* [WHAT YOU NEED TO DO] The result should be every line that contains the word "isBrowser", taken from the material.

* [PROVIDED MATERIAL]
Lemma B32_eqb_eq (x y : B32.float) : B32.eqb x y = true -> x = y.
Proof.
  destruct x as [s1|s1| |s1 m1 e1], y as [s2|s2| |s2 m2 e2];
    simpl; try discriminate; try reflexivity.
  - intros H. apply Bool.eqb_prop in H. now subst.
  - intros H. apply Bool.eqb_prop in H. now subst.
  - intros H. apply andb_prop in H. destruct H as [H He].
    apply andb_prop in H. destruct H as [Hs Hm].
    apply Bool.eqb_prop in Hs. apply Pos.eqb_eq in Hm. apply Z.eqb_eq in He.
    now subst.
Qed.

(** ** The integer root *)

Lemma root_bits_spec (s N : Z) (Hs : 1 <= s) : forall (i : nat) (k : Z),
  0 <= k -> k ^ s <= N < (k + 2 ^ (Z.of_nat i + 1)) ^ s ->
  let c := root_bits s N i k in k <= c /\ c ^ s <= N < (c + 1) ^ s.
Proof.
  induction i as [|j IH]; intros k Hk [Hlo Hhi]; cbn [root_bits].
  - change (Z.of_nat 0) with 0 in *. change (2 ^ (0 + 1)) with 2 in Hhi.
    change (2 ^ 0) with 1.
    destruct (Z.leb_spec ((k + 1) ^ s) N) as [H|H].
    + split; [lia|]. split; [exact H|]. now replace (k + 1 + 1) with (k + 2) by lia.
    + split; [lia|]. split; [exact Hlo|exact H].
  - assert (Hp : 2 ^ (Z.of_nat (S j) + 1) = 2 ^ Z.of_nat (S j) + 2 ^ Z.of_nat (S j)).
    { rewrite Z.pow_add_r by lia. change (2 ^ 1) with 2. lia. }
    assert (Hq : Z.of_nat (S j) = Z.of_nat j + 1) by lia.
    assert (Hpos : 0 < 2 ^ Z.of_nat (S j)) by (apply Z.pow_pos_nonneg; lia).
    destruct (Z.leb_spec ((k + 2 ^ Z.of_nat (S j)) ^ s) N) as [H|H].
    + destruct (IH (k + 2 ^ Z.of_nat (S j))) as [H1 H2].
      * lia.
      * split; [exact H|]. rewrite <- Hq.
        now replace (k + 2 ^ Z.of_nat (S j) + 2 ^ Z.of_nat (S j))
          with (k + 2 ^ (Z.of_nat (S j) + 1)) by lia.
      * split; [lia|exact H2].
    + destruct (IH k) as [H1 H2].
      * lia.
      * split; [exact Hlo|]. now rewrite <- Hq.
      * split; [lia|exact H2].
Qed.
(** [initializeWidget()] up to its [await]: the CSS is injected, the promise of
    [loadScripts()] is created, and the rest of the function waits for it. *)
Definition initializeWidget (s : Session) (w : World) : Session * World :=
  let w := injectCSS w in
  let (p, w) := loadScripts (mount s) w in
  (add_awaiting p (props s) s, w).

(** Second effect.  A run that passes the guard returns the cleanup function;
    a run that returns early returns none. *)
Definition initEffect (s : Session) (w : World) : Session * World :=
  if negb (isBrowser w) || negb (isReady s) || widgetInitialized s || truthy_error (error s)
  then (set_hasCleanup false s, w)
  else
    let s := set_widgetInitialized true s in
    let (s, w) := initializeWidget s w in
    (set_hasCleanup true s, w).

(** The cleanup function returned by the second effect. *)
Definition effectCleanup (s : Session) (w : World) : Session * World :=
  if isBrowser w then (set_widgetInitialized false s, clear_zone w)
  else (s, w).

(** The [catch] block of [initializeWidget]: [setError], [console.error], and
    the flag is reset. *)
Definition initializeWidget_catch (e : exn) (s : Session) (w : World) : Session * World :=
  let errorMessage := error_message e (js "Failed to initialize widget") in
  (set_widgetInitialized false (set_error (Some errorMessage) s),
   console_error [CStr (js "[ParcelShopSelector]"); CStr errorMessage] w).

(** [initializeWidget] after the [await]: the promise [p] has settled and the
    closure that captured [pr] continues. *)
Definition initializeWidget_resume (s : Session) (p : nat) (pr : Props) (w : World)
  : Session * World :=
  match promises w !! p with
  | Some Fulfilled =>
      match initWidget (mount s) pr w with
      | (Normal _, w') => (s, w')
      | (Throw e, w') => initializeWidget_catch e s w'
      end
  | Some (Rejected e) => initializeWidget_catch e s w
  | _ => (s, w)
  end.

(** *** React's scheduling of the effects

    An effect whose dependencies changed in a committed render first has the
    cleanup of its previous run executed (when that run returned one) and is
    then run again. *)
Definition rerunInitEffect (s : Session) (w : World) : Session * World :=
  let (s, w) := if hasCleanup s then effectCleanup s w else (s, w) in
  initEffect s w.

(** A state setter called with a new value triggers a render in which the
    second effect's dependencies [isReady]/[error] have changed. *)
Definition applyUpdate (u : state_update) (s : Session) (w : World) : Session * World :=
  match u with
  | NoUpdate => (s, w)
  | SetIsReady => if isReady s then (s, w) else rerunInitEffect (set_isReady true s) w
  | SetError msg =>
      if bool_decide (error s = Some msg) then (s, w)
      else rerunInitEffect (set_error (Some msg) s) w
  end.

Definition mountComponent (id : nat) (pr : Props) (w : World) : Session * World :=
  let s := mkSession id pr false None false false [] in
  let (u, w) := validateEffect pr w in
  let (s, w) := initEffect s w in
  applyUpdate u s w.

Definition deps1_changed (a b : Props) : bool :=
  negb (bool_decide (the_brandIdAPI a = the_brandIdAPI b
                     /\ the_deliveryMode a = the_deliveryMode b)).

Definition deps2_changed (a b : Props) : bool :=
  negb (bool_decide (weight a = weight b /\ the_nbResults a = the_nbResults b
                     /\ the_brandIdAPI a = the_brandIdAPI b
                     /\ the_deliveryMode a = the_deliveryMode b
                     /\ the_defaultCountry a = the_defaultCountry b
                     /\ the_defaultPostcode a = the_defaultPostcode b
                     /\ the_allowedCountries a = the_allowedCountries b)).

(** The parent re-renders the component with new props. *)
Definition changeProps (pr' : Props) (s : Session) (w : World) : Session * World :=
  let d1 := deps1_changed (props s) pr' in
  let d2 := deps2_changed (props s) pr' in
  let s := set_props pr' s in
  let (s, w) := if d2 && hasCleanup s then effectCleanup s w else (s, w) in
  let (u, w) := if d1 then validateEffect pr' w else (NoUpdate, w) in
  let (s, w) := if d2 then initEffect s w else (s, w) in
  applyUpdate u s w.

(** A failed [initializeWidget] calls [setError]: the resulting render re-runs
    the second effect. *)
Definition settleSession (s : Session) (p : nat) (pr : Props) (w : World) : Session * World :=
  let e0 := error s in
  let (s', w') := initializeWidget_resume s p pr w in
  if bool_decide (error s' = e0) then (s', w') else rerunInitEffect s' w'.

Definition unmountComponent (s : Session) (w : World) : Session * World :=
  if hasCleanup s then effectCleanup s w else (s, w).

(** *** The browser's script events

    The fetch of the [i]-th script of [document.body] completes: a jQuery
    script defines [window.$] when it is executed; then [onload] runs. *)
Definition execute_script (u : script_src) (w : World) : World :=
  match u with
  | JQUERY_URL => set_dollar DollarFunction w
  | MR_WIDGET_URL => w
  end.

Definition mark_script (i : nat) (st : load_status) (w : World) : World :=
  match body w !! i with
  | Some sc => set_body (<[i := mkScript (src sc) (settles sc) st]> (body w)) w
  | None => w
  end.

Definition fireLoad (i : nat) (w : World) : World :=
  match body w !! i with
  | Some (mkScript u p InFlight) =>
      onload (mkScript u p InFlight)
             (execute_script u (emit (EvScriptLoad i) (mark_script i LoadFired w)))
  | _ => w
  end.
(** * PackMap3D: the tiled atlas packer

    A shallow embedding of [PackMap3D.py] (tile partitioner, atlas writer and
    the LOD validation of [main]) together with the properties of the
    container layout it produces.

    Python integers are [Z]; byte strings are [list byte]; the output file
    is an explicit buffer with a cursor, threaded through a small state and
    exception monad; the float quotient behind the tile counts is the
    correctly rounded binary64 value, kept as an exact dyadic number; Pillow
    is an interface ([PIL]) whose operations the packer calls without
    looking inside. *)

From Stdlib Require Import String Ascii.
From Stdlib Require Import Strings.Byte.
From Stdlib Require Import ZArith List Lia Bool.
Import ListNotations.
Open Scope Z_scope.

(** ** Python built-ins used by the packer *)

(** [range(n)]: empty when [n <= 0]. *)
Definition py_range (n : Z) : list Z := map Z.of_nat (seq 0 (Z.to_nat n)).

(** The exact ceiling of [a / b] for a non-zero divisor,
    [ceil x = - floor (- x)].  The specification words tile counts with it;
    the source reaches them through a float quotient, [ceil_truediv]
    below. *)
Definition py_ceil_div (a b : Z) : Z := - ((- a) / b).

(** Exceptions the packer can raise, one constructor per raise site or
    library failure.  The [ValueError]s keep the data their message is
    formatted from. *)
Inductive exn : Type :=
| ValueError_layer_count (expected got : Z)
| ValueError_layer_size (w h : Z) (path : string) (w' h' : Z)
| ValueError_lods (msg : string)
| ValueError_int_literal (token : string)
| ValueError_int_max_str_digits
| OpenError (path : string)
| ResizeError
| StructError
| ZeroDivisionError
| OverflowError
| IndexError
| AssertionError
| SeekError.

Definition result (A : Type) : Type := (exn + A)%type.

(** ** Float division of two integers

    [a / b] on Python integers is the binary64 value nearest to the exact
    quotient (one rounding, ties to even), zero when the quotient is too
    small, [OverflowError] when it is too large.  A finite binary64 value
    is written [(m, e)], standing for [m * 2^e]. *)

Definition float64 : Type := (Z * Z)%type.

(** [n / d] rounded to the nearest integer, ties to the even one
    ([0 <= n], [0 < d]). *)
Definition round_half_even (n d : Z) : Z :=
  let q := n / d in
  let r := n mod d in
  if 2 * r <? d then q
  else if d <? 2 * r then q + 1
  else if Z.even q then q else q + 1.

(** [floor (log2 (a / b))] for positive [a] and [b]. *)
Definition quotient_log2 (a b : Z) : Z :=
  let d := Z.log2 a - Z.log2 b in
  if b * 2 ^ Z.max 0 d <=? a * 2 ^ Z.max 0 (- d) then d else d - 1.

(** The binary64 value nearest to [a / b] for [0 <= a] and [0 < b]: 53
    significant bits, exponent of the last bit no lower than -1074; [None]
    when the rounded value reaches [2^1024], which takes an exponent that
    is not negative. *)
Definition nearest_float (a b : Z) : option float64 :=
  if a =? 0 then Some (0, 0)
  else
    let e := Z.max (quotient_log2 a b - 52) (- 1074) in
    let m := round_half_even (a * 2 ^ Z.max 0 (- e)) (b * 2 ^ Z.max 0 e) in
    if (0 <=? e) && (2 ^ 1024 <=? m * 2 ^ e) then None else Some (m, e).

* [EXERCISE RESPONSE]
  if negb (isBrowser w) || negb (isReady s) || widgetInitialized s || truthy_error (error s)
  if isBrowser w then (set_widgetInitialized false s, clear_zone w)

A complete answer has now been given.